Life doesn’t stop when we get a diagnosis of lung cancer. We still have things that we need to get done. The list may change after diagnosis, with fun new items like “make medical directive” and “meet with lawyer”. We may also realize that we have personal goals that we do not want to defer any more. Meanwhile, we are likely to find our calendar filling with medical appointments, and our bank balance dropping as the medical bills start coming in.
Beyond that to-do list of the mundane, the business matters, and the bucket list is the realization that our time is finite. The imbalance between the swollen list of things that we want to do and the limited time and energy available to do them all can be paralyzing. Where do we even start? Our ability to rally and accomplish as many of our goals as we can may be further dampened if we are contending with negative emotional states that make it hard to do anything.
Our goals may also change once we find ourselves facing a lung cancer diagnosis, especially if we are told there is no cure for us at this time. In my experience, a life that doesn’t realize it is limited tends to be driven by a lot of external goals. For example, the requirements that a job and career make of us can come to dominate the goals we set for ourselves. Once we become ill, we may find ourselves with very different goals, and a different goal-setting process.
I suggest beginning the process of setting a goal by asking a simple question: Is this something I want to do, or is this something I think I should do? Sometimes we create goals to do things that we think are expected of us, and sometimes we are glad we do. But when time and energy are limited, I suggest that it’s time to ask if we are truly obligated to do everything on our “should do” list. One of the first steps towards accomplishing the goals that are most important to you could be shedding some goals you don’t really need or want to do.

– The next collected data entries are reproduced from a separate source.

(** * Kafka exporter: scrape pipeline, lag estimator, coalescer and pruner

    A shallow embedding of [exporter/exporter.go] (the current exporter) and
    of the older variant of the same file kept in the repository (module
    [Legacy] below), with the properties of the specification stated and
    settled over it.

    Conventions of the embedding.
    - Go [int64] and [int32] values are [Z]; arithmetic that can wrap is
      written with [wrap64].
    - Go [float64] is Rocq's primitive binary64 [float]; [float64] is the Go
      conversion [float64(x)] of an [int64].
    - [time.Time] is the instant's reading in nanoseconds since the Unix
      epoch; [time.Duration] is a number of nanoseconds.
    - Go maps are [gmap]s; a [range] over a map visits [map_to_list] (Go
      leaves the order unspecified, and every statement below is
      insensitive to it).
    - A call of the Kafka client that returns [(value, err)] is an [option]:
      [None] stands for [err != nil] (and a nil value). Where the code reads
      the value whatever the error is ([Replicas], [InSyncReplicas],
      [ListConsumerGroupOffsets]), the call returns the value, [None] when it
      is nil, paired with [true] when [err != nil].
    - What a function sends on the metric channel, writes to the logger or
      applies to the offset timeline is returned as a list of [Event]s; the
      event [Panic] ends the list of a goroutine that dereferences a nil
      pointer. *)

From Stdlib Require Import ZArith Lia List Bool PrimFloat Uint63.
From stdpp Require Import gmap strings list pretty sorting.

Local Open Scope Z_scope.

(** ** Machine integers, floats and time *)

Definition int64_min : Z := - 2 ^ 63.
Definition int64_max : Z := 2 ^ 63 - 1.

Definition in_int64 (z : Z) : Prop := int64_min ≤ z ≤ int64_max.

(** Two's complement wrap-around of a mathematical result to [int64]. *)
Definition wrap64 (z : Z) : Z := (z + 2 ^ 63) `mod` 2 ^ 64 - 2 ^ 63.

Definition add64 (a b : Z) : Z := wrap64 (a + b).
Definition sub64 (a b : Z) : Z := wrap64 (a - b).
(** Go's [/] on integers truncates toward zero. *)
Definition div64 (a b : Z) : Z := wrap64 (a `quot` b).

(** [float64(x)] for [x : int64]: the nearest binary64, ties to even. *)
Definition float64 (z : Z) : float :=
  if z =? int64_min then
    PrimFloat.opp (PrimFloat.mul (PrimFloat.of_uint63 (Uint63.of_Z (2 ^ 62))) (PrimFloat.of_uint63 2))
  else if z <? 0 then PrimFloat.opp (PrimFloat.of_uint63 (Uint63.of_Z (- z)))
  else PrimFloat.of_uint63 (Uint63.of_Z z).

(** [time.Time]: nanoseconds since the epoch ([t.UnixNano()]). *)
Record Time := mkTime { UnixNano : Z }.

(** The zero value of [time.Time] (January 1, year 1), what a Go map of
    times returns for an absent key. *)
Definition zeroTime : Time := mkTime (-62135596800 * 1000000000).

(** [t.Sub(u)]: the duration [t-u], saturated to the range of [int64]. *)
Definition Sub (t u : Time) : Z :=
  let d := UnixNano t - UnixNano u in
  if d <? int64_min then int64_min else if int64_max <? d then int64_max else d.

(** [d.Milliseconds()]. *)
Definition Milliseconds (d : Z) : Z := d `quot` 1000000.

(** [t.After(u)]. *)
Definition After (t u : Time) : bool := UnixNano u <? UnixNano t.

(** [t.Add(d)]. *)
Definition Add (t : Time) (d : Z) : Time := mkTime (UnixNano t + d).

(** [t.UnixNano()/1000000], the millisecond reading used by the estimator. *)
Definition unixMillis (t : Time) : Z := div64 (UnixNano t) 1000000.

(** [strconv.FormatInt(int64(partition), 10)]. *)
Definition FormatInt (z : Z) : string := pretty z.

(** ** Metrics *)

(** The metric descriptors, process-wide variables of the package. *)
Inductive Desc :=
  | clusterBrokers | clusterBrokerInfo
  | topicPartitions | topicCurrentOffset | topicOldestOffset
  | topicPartitionLeader | topicPartitionReplicas | topicPartitionInSyncReplicas
  | topicPartitionUsesPreferredReplica | topicUnderReplicatedPartition
  | consumergroupCurrentOffset | consumergroupCurrentOffsetSum
  | consumergroupLag | consumergroupLagSum | consumergroupLagZookeeper
  | consumergroupMembers
  | topicPartitionLagMillis
  | lagDatapointUsedInterpolation | lagDatapointUsedExtrapolation.

Inductive ValueType := GaugeValue | CounterValue.

(** [prometheus.MustNewConstMetric(desc, valueType, value, labelValues...)]. *)
Record Metric := MustNewConstMetric {
  m_desc : Desc;
  m_type : ValueType;
  m_value : float;
  m_labels : list string
}.

(** What the code does to the outside while it runs. *)
Inductive Event :=
  | Emit (m : Metric)                                   (* ch <- m *)
  | LogError (msg : string)                             (* level.Error(e.logger).Log *)
  | CreateOrUpdate (group topic : string) (partition offset : Z)
      (* e.consumerGroupLagTable.createOrUpdate(group, topic, partition, offset) *)
  | Panic.                                              (* a run-time panic of the goroutine *)

(** The metrics sent on the channel, in order. *)
Definition emitted (evs : list Event) : list Metric :=
  omap (λ ev, match ev with Emit m => Some m | _ => None end) evs.

(** Some goroutine of the run panicked. *)
Definition panics (evs : list Event) : bool :=
  existsb (λ ev, match ev with Panic => true | _ => false end) evs.

(** ** Lag estimator *)

Module LagEstimator.
(** The witness of [upload_failure_keeps_state]: a 500 response to the
    upload of sales.csv. *)
Lemma upload_failure_keeps_state_witness :
  let w := step JSON.parse ascii_toLowerCase initial
                (FileInputChange (Some Scenario.sales_file)) in
  let w' := step JSON.parse ascii_toLowerCase w
                 (UploadSettled (HttpResponse 500 None) (js "t0")) in
  fileData (state w') = None
  /\ activeFileId (state w') = None
  /\ messages (state w') = []
  /\ visualizationCharts (state w') = []
  /\ toasts w' = [toast_error "Failed to upload file. Please try again."].
Proof.
  apply (upload_failure_keeps_state JSON.parse ascii_toLowerCase
           (HttpResponse 500 None) (js "t0")
           (step JSON.parse ascii_toLowerCase initial
                 (FileInputChange (Some Scenario.sales_file)))).
  right. exists 500%N, None. split; reflexivity.
Defined.

(** The witness of [validation_rejects_before_request]: notes.txt is
    refused with a notification and no request; three spaces are refused
    with nothing at all. *)
Lemma validation_rejects_before_request_witness :
  (let w' := handleFileUpload ascii_toLowerCase
               (Some {| name := js "notes.txt" |}) initial in
   requests w' = [] /\ uploadsPending w' = 0 /\ state w' = state initial
   /\ toasts w' = [toast_error
        "Please upload an Excel file (.xlsx, .xls) or CSV file (.csv)"])
  /\ sendMessage (Some (js "   ")) (js "t1") Scenario.uploaded
     = Scenario.uploaded.
Proof.
  destruct (validation_rejects_before_request ascii_toLowerCase initial)
    as [Hfile _].
  destruct (validation_rejects_before_request ascii_toLowerCase
              Scenario.uploaded) as [_ Hsend].
  split.
  - rewrite (Hfile {| name := js "notes.txt" |}) by reflexivity.
    repeat split; reflexivity.
  - apply Hsend. reflexivity.
Defined.
(** The rows a row [l] of the left frame gives: one per row of [right] with
    an equal key, in the order of [right], or one with missing values. *)
Definition merged_rows_of (key : string) (left right : frame) (l : list cell)
  : list (list cell) :=
  match List.filter (fun r => cell_eqb (key_of key (columns right) r)
                                      (key_of key (columns left) l))
                    (rows right) with
  | [] => [(l ++ repeat Missing (List.length (drop_label key (columns right))))%list]
  | ms => List.map (fun r => (l ++ drop_cells key (columns right) r)%list) ms
  end.

(** [pd.merge(left, right, how='left', on=key)]: the key must be a label of
    both frames ([KeyError]) and occur once in each ([ValueError]).  The
    rows of [left] are taken in order, each with its matches.  Labels other
    than the key that the frames share get the suffixes [_x] and [_y]. *)
Definition merge_left (key : string) (left right : frame) : result frame :=
  if ((count_label key (columns left) =? 0)
      || (count_label key (columns right) =? 0))%nat then Raised KeyError
  else if ((1 <? count_label key (columns left))
           || (1 <? count_label key (columns right)))%nat then Raised ValueError
  else
    let right_labels := drop_label key (columns right) in
    let overlap :=
      List.filter (fun l => negb (String.eqb l key)
                            && existsb (String.eqb l) right_labels)
                  (columns left) in
    Returned
      {| columns := (List.map (with_suffix "_x" overlap) (columns left)
                     ++ List.map (with_suffix "_y" overlap) right_labels)%list;
         rows := flat_map (merged_rows_of key left right) (rows left) |}.

Definition load_data (files : gmap string frame)
    (messages_filepath categories_filepath : string) : run frame :=
  match read_csv files messages_filepath with
  | Failed e => Failed e
  | Done messages =>
      match read_csv files categories_filepath with
      | Failed e => Failed e
      | Done categories => lift (merge_left "id" messages categories)
      end
  end.

(** The calls of [print], in order. *)
Inductive line : Type :=
| LoadingData (messages categories : string)
| CleaningData
| SavingData (database : string)
| CleanedDataSaved
| Usage.

Record world : Type := {
  files : gmap string frame;
  databases : gmap string (gmap string frame);
  stdout : list line
}.

Definition print (l : line) (w : world) : world :=
  {| files := files w; databases := databases w;
     stdout := (stdout w ++ [l])%list |}.

(** [main]: [argv] is [sys.argv], the script name first. *)
Definition main (argv : list string) (w : world) : world * run unit :=
  match argv with
  | [_; messages_filepath; categories_filepath; database_filepath] =>
      let w := print (LoadingData messages_filepath categories_filepath) w in
      match load_data (files w) messages_filepath categories_filepath with
      | Failed e => (w, Failed e)
      | Done df =>
          let w := print CleaningData w in
          match clean_data df with
          | Raised e => (w, Failed (PyError e))
          | Returned df =>
              let w := print (SavingData database_filepath) w in
              let w := {| files := files w;
                          databases := save_data df database_filepath (databases w);
                          stdout := stdout w |} in
              (print CleanedDataSaved w, Done tt)
          end
      end
  | _ => (print Usage w, Done tt)
  end.

End Etl.

(** ** [models/train_classifier.py]: [evaluate_pipeline] *)
Module Report.
Import Evaluator.

Local Open Scope Q_scope.

(** [y_pred == y_test]: entry by entry, [ValueError] when the shapes differ. *)
Definition elementwise_eq (a b : ndarray) : result ndarray :=
  if ((shape1 a =? shape1 b)
      && (List.length (Evaluator.rows a) =? List.length (Evaluator.rows b)))%nat
  then Returned
         {| shape1 := shape1 a;
            Evaluator.rows :=
              List.map (fun ab =>
                          List.map (fun c => Bool.eqb (nth c (fst ab) false)
                                                      (nth c (snd ab) false))
                                   (seq 0 (shape1 a)))
                       (combine (Evaluator.rows a) (Evaluator.rows b)) |}
  else Raised ValueError.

Another question to ask is: What is important to me NOW? This is going to be different from person to person. Some people want to travel and see as much of the world as they can, some people want to enjoy their life at home. Among the possible answers: advocate for lung cancer patients, continue working as long as possible, spend loving time with family, volunteer in the community, read the unread books in that pile on your nightstand, master a tricky video game, remodel part of your home, knit a blanket for a baby. There is no right or wrong answer, and that is very important for us all to understand.
A third question I suggest asking: is anything keeping me from realizing my goals? Time and money can be in shorter supply than optimal, and bad habits (such as my pesky sudoku compulsion) can keep us “stuck” and not spending time doing the things we say we want to do. Depression paralyzes us as well, and lung cancer patients have a significant risk of becoming depressed. If you think you are depressed, tell your doctor and get help. We all deserve to be as comfortable as possible, both physically and emotionally, as we deal with lung cancer.
Many people will find that their goals change after a lung cancer diagnosis. With a bit of thought and self-reflection, we have an opportunity to set goals that are truly ours, chosen because they are important to us. May we all find goals that are meaningful for us, and may we overcome the obstacles that stand in their way.